Bees4life

Best Plants for Bees and Butterflies in Florida

 

 

Summer is approaching and if you are a garden freak then you must be thinking about potential additions to your lawn. Specifically, this time of year is perfect for giving a try to new blooms and while you are at it, you can also help the planet.
The population of Bees has plummeted in recent years and these little guys are unconditionally crucial to the health of over 150 crops all over the country. By trying and selecting bee-friendly plants or even pollinators, you are actually helping them sustain a healthy population.
Florida is known as paradise for butterflies and those wishing to nurture plants to attract the fluttering attractiveness to their garden. Butterfly gardens not only attract these beneficial pollinators but also add year-round color to the scenery and help the home-grown ecosystem remain healthy.
Either you are looking for a specific flower shade, plant size or ones tolerating specific conditions, there are butterfly plants enhancing your taste and butterfly garden design.
In this guide we will let you know basic butterfly gardening guidelines and some small details on common butterfly-attracting shrubberies that will have your Florida garden ablaze in shade and flamboyant fluttering wings.
So have a look and bloom your backyard.

What to see before planting flowers for Bees?

When choosing plants for your butterfly garden, always ponder the specific plant’s cultural preferences like favored light, soil conditions and moisture compared to the chosen area in your countryside. In addition, always try to grow multiple plants together that have comparable needs to prevent potential growth glitches.
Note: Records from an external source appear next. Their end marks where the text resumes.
(* ===== verification/ChunkPublish.v ===== *)
(** * ChunkPublish: data that is published in chunks

    [XputBuffer] and [XputFile] of the socket library cut data into pieces, put
    every piece, and return the names the transport element gives them. *)

From Stdlib Require Import ZArith Lia Ascii String.
From stdpp Require Import base gmap list.
From S2P Require Import Prelude Text DagNode DagAddr XidText RouteTable Sha1 Sha1Spec XTransport ContentHash SocketLib SocketLibSpec SocketCalls.
Local Open Scope Z_scope.

(** ** A file is put like a buffer *)

Lemma chunk_size_range n : 0 ≤ n → 0 < chunk_size n ≤ XIA_MAXBUF.
Proof. unfold chunk_size, DEFAULT_CHUNK_SIZE, XIA_MAXBUF, MAXBUFLEN. intros. repeat case_decide; lia. Qed.

Lemma num_chunks_ceil len sz : 0 ≤ len < 2 ^ 32 → 0 < sz → num_chunks len sz = (len + sz - 1) / sz.
Proof.
  intros Hn Hsz. unfold num_chunks. pose proof (Z.div_mod len sz ltac:(lia)) as Hd. pose proof (Z.mod_pos_bound len sz Hsz) as Hm.
  assert (0 ≤ len / sz) by (apply Z.div_pos; lia). assert (len / sz ≤ len) by (apply Z.div_le_upper_bound; nia).
  case_decide as Hz; [rewrite Hz in Hd|]; unfold u32.
  - rewrite wrapU_small by lia. rewrite Z.add_0_r. apply (Z.div_unique _ _ _ (sz - 1)); lia.
  - assert (len / sz + 1 = (len + sz - 1) / sz) as -> by (apply (Z.div_unique _ _ _ (len mod sz - 1)); lia).
    apply wrapU_small. split; [apply Z.div_pos; lia|]. apply Z.div_lt_upper_bound; nia.
Qed.

Lemma num_chunks_bounds len sz : 0 < len < 2 ^ 32 → 0 < sz → 0 < num_chunks len sz ∧ len ≤ num_chunks len sz * sz ∧ (num_chunks len sz - 1) * sz < len.
Proof.
  intros Hl Hsz. rewrite num_chunks_ceil by lia. pose proof (Z.div_mod (len + sz - 1) sz ltac:(lia)). pose proof (Z.mod_pos_bound (len + sz - 1) sz Hsz).
  split; [apply Z.div_str_pos; lia|]. nia.
Qed.

Lemma num_chunks_pos len sz : 0 < len < 2 ^ 32 → 0 < sz → 0 < num_chunks len sz ∧
  num_chunks len sz = (if decide (len ≤ sz) then 1 else num_chunks (len - sz) sz + 1).
Proof.
  intros Hlen Hsz. rewrite num_chunks_ceil by lia. split; [apply Z.div_str_pos; lia|].
  case_decide.
  - symmetry. apply (Z.div_unique _ _ _ (len - 1)); lia.
  - rewrite num_chunks_ceil by lia. rewrite <-Z.div_add by lia. f_equal. lia.
Qed.

Lemma num_chunks_0 sz : num_chunks 0 sz = 0.
Proof. unfold num_chunks. by rewrite Zdiv_0_l, Zmod_0_l. Qed.

(** A way to put a piece that looks only at its bytes. *)
Definition reads_piece (put : putter) : Prop := ∀ p n info l, 0 ≤ n ≤ Z.of_nat (length p) → put p n info l = put (take (Z.to_nat n) p) n info l.

Lemma call_bind_ext {A B} (m m' : call A) (f f' : A → call B) l : m l = m' l → (∀ a l', f a l' = f' a l') → (m ≫= f) l = (m' ≫= f') l.
Proof. intros Hm Hf. unfold mbind, call_bind. rewrite Hm. destruct (m' l) as [[[a l']|]|]; [apply Hf|done|done]. Qed.

Lemma loops_agree put sz num : reads_piece put → 0 < sz → ∀ fuel rest i infos l, (length rest < fuel)%nat → Z.of_nat (length rest) < 2 ^ 32 →
  file_loop put fuel rest sz num i infos l =
  put_loop put (Z.to_nat (num_chunks (Z.of_nat (length rest)) sz)) rest (Z.of_nat (length rest)) sz num i infos l.
Proof.
  intros Hput Hsz. induction fuel as [|fuel IH]; intros rest i infos l Hf Hl; [lia|]. cbn [file_loop].
  destruct (decide (rest = [])) as [->|Hne].
  { rewrite take_nil, num_chunks_0. cbn [length]. rewrite decide_False by lia. by rewrite bool_decide_true by lia. }
  assert (length rest ≠ 0)%nat as Hn0 by by destruct rest. destruct (num_chunks_pos (Z.of_nat (length rest)) sz ltac:(lia) Hsz) as [Hpos Hnum].
  set (count := Z.min (Z.of_nat (length rest)) sz). assert (Z.of_nat (length (take (Z.to_nat sz) rest)) = count) as -> by (rewrite length_take; lia).
  rewrite decide_True by lia. replace (Z.to_nat (num_chunks _ _)) with (S (Z.to_nat (num_chunks (Z.of_nat (length rest)) sz - 1))) by lia.
  cbn [put_loop]. fold count. apply call_bind_ext.
  - assert (take (Z.to_nat sz) rest = take (Z.to_nat count) rest) as ->; [|by rewrite <-Hput by lia].
    destruct (decide (Z.of_nat (length rest) ≤ sz)); [by rewrite !take_ge by lia|f_equal; lia].
  - intros r l'. destruct (decide (r.1 < 0)); [done|]. rewrite Hnum. clear Hnum. case_bool_decide as Heof.
    + rewrite decide_True by lia. done.
    + rewrite IH by (rewrite length_drop; lia). rewrite length_drop.
      replace (Z.of_nat (length rest - Z.to_nat sz)) with (Z.of_nat (length rest) - count) by lia. case_decide.
      * replace (Z.of_nat (length rest) - count) with 0 by lia. by rewrite num_chunks_0.
      * replace count with sz by lia. by rewrite Z.add_simpl_r.
Qed.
Plants for Bees and Butterflies

Coming on to our main topic, if you really want to have a gorgeous garden, try planting a range of bee-friendly flowers in your yard. Here are some good options to consider:

 

Black-Eyed Susan

These native wildflowers of Florida are indeed cheery and bright when they are planted. They are very easy to plant as they can easily survive and stand against droughts, and are preferred by bees and butterflies alike. The perennial grows quite well in almost all areas of the state, thriving in full scorching sun and a variety of well-drained soils. It is also a wise choice for seaside gardens as the plant is salt- and drought-tolerant.
In short, these blooms are due finest in a sunny, well-drained area of your orchard and be sure to deadhead for more profuse flourishing.
On the contrary, there are plants, which usually are used to repel bees.

 

 

Bottlebrush

These are very good options for those who want a larger shrub that attracts butterflies as well as hummingbirds especially in Central and South Florida. These evergreen plants produce powerful red flower spikes, flourishing spring through fall adding shade to the landscape almost all year-round.
These Bottlebrush flowers grow perfectly in full heated sun and in a variety of well-drained soils and even they are salt- and drought-tolerant. Another good thing about this is that the growers have clear choices in an upright or weeping variety that generates the exact colorful blooms and the upright form grows up to 20 feet high and wide.

 

Coral Honeysuckle

This coral and vibrant option which is also a native of Florida is generally known by its lively coral or orange, tubular flowers. This amazing vine is just perfect for jazzing up an appropriate fence and bees prosper off their ultra-sweet pollen.
Furthermore, this Coral honeysuckle is also excessive for extensive land coverage and can aid and prevent erosion control. These trumpet floras may also attract some of the hummingbirds to your yard.

 

 

 

Butterfly Bush

These flowers do exactly like their name suggests, which means they entice a great number of butterflies as well as bees to the orchard. The perennial fills do not remain evergreen all the time but still these fragrant flower clusters that can be approximately 2 feet long and contingent on the cultivar, can even be a beautiful shade of purple, white or pink.
Keep in mind that nematodes, rust and mites cause problems when they are planted in Florida but still for the best results and least number of complications, grow butterfly bushes in containers and place them in full sun. Lastly, they do have a low tolerance to salt spray and as well as for drought.

 

 

Marigolds

This is also a very convenient option for you as no one can go wrong with the classic marigolds. Their easy-handling and easy-blooming are perhaps the ultimate qualities that are making them very popular in gardens of Central Florida. They are also very safe as they rarely attract uninvited creatures or disease. There is one thing they are certainly attracted to and that is their beloved honey bee and butterflies. These summer blooms come in a wide variety of bright oranges and yellows.
If you want good results and want the flowers actually to poop, then try planting these with a darker leaf plant. They are frequently used as a good source of ground coverage beneath trees or throughout your flower beds and tend to be most effective in attracting bees when planted in great numbers.

 

Lavender

During our research we also find out that bees see in the ultraviolet color spectrum and due to this they are more attracted towards purple flowers. Apart from this these flower colors generate the highest amount of nectar in a flower cluster, thus making them an excellent addition to your patch for the season.
As they are tough and drought resistant, they provide bees and other insects with the nectar they require to do their job best. They are also a perfect option to consider due to their exceptionally rich purple bloom clusters and as well as long flowering range.
The cherry on the top is that it has a lovely smell and can provide many other uses and benefits to humans.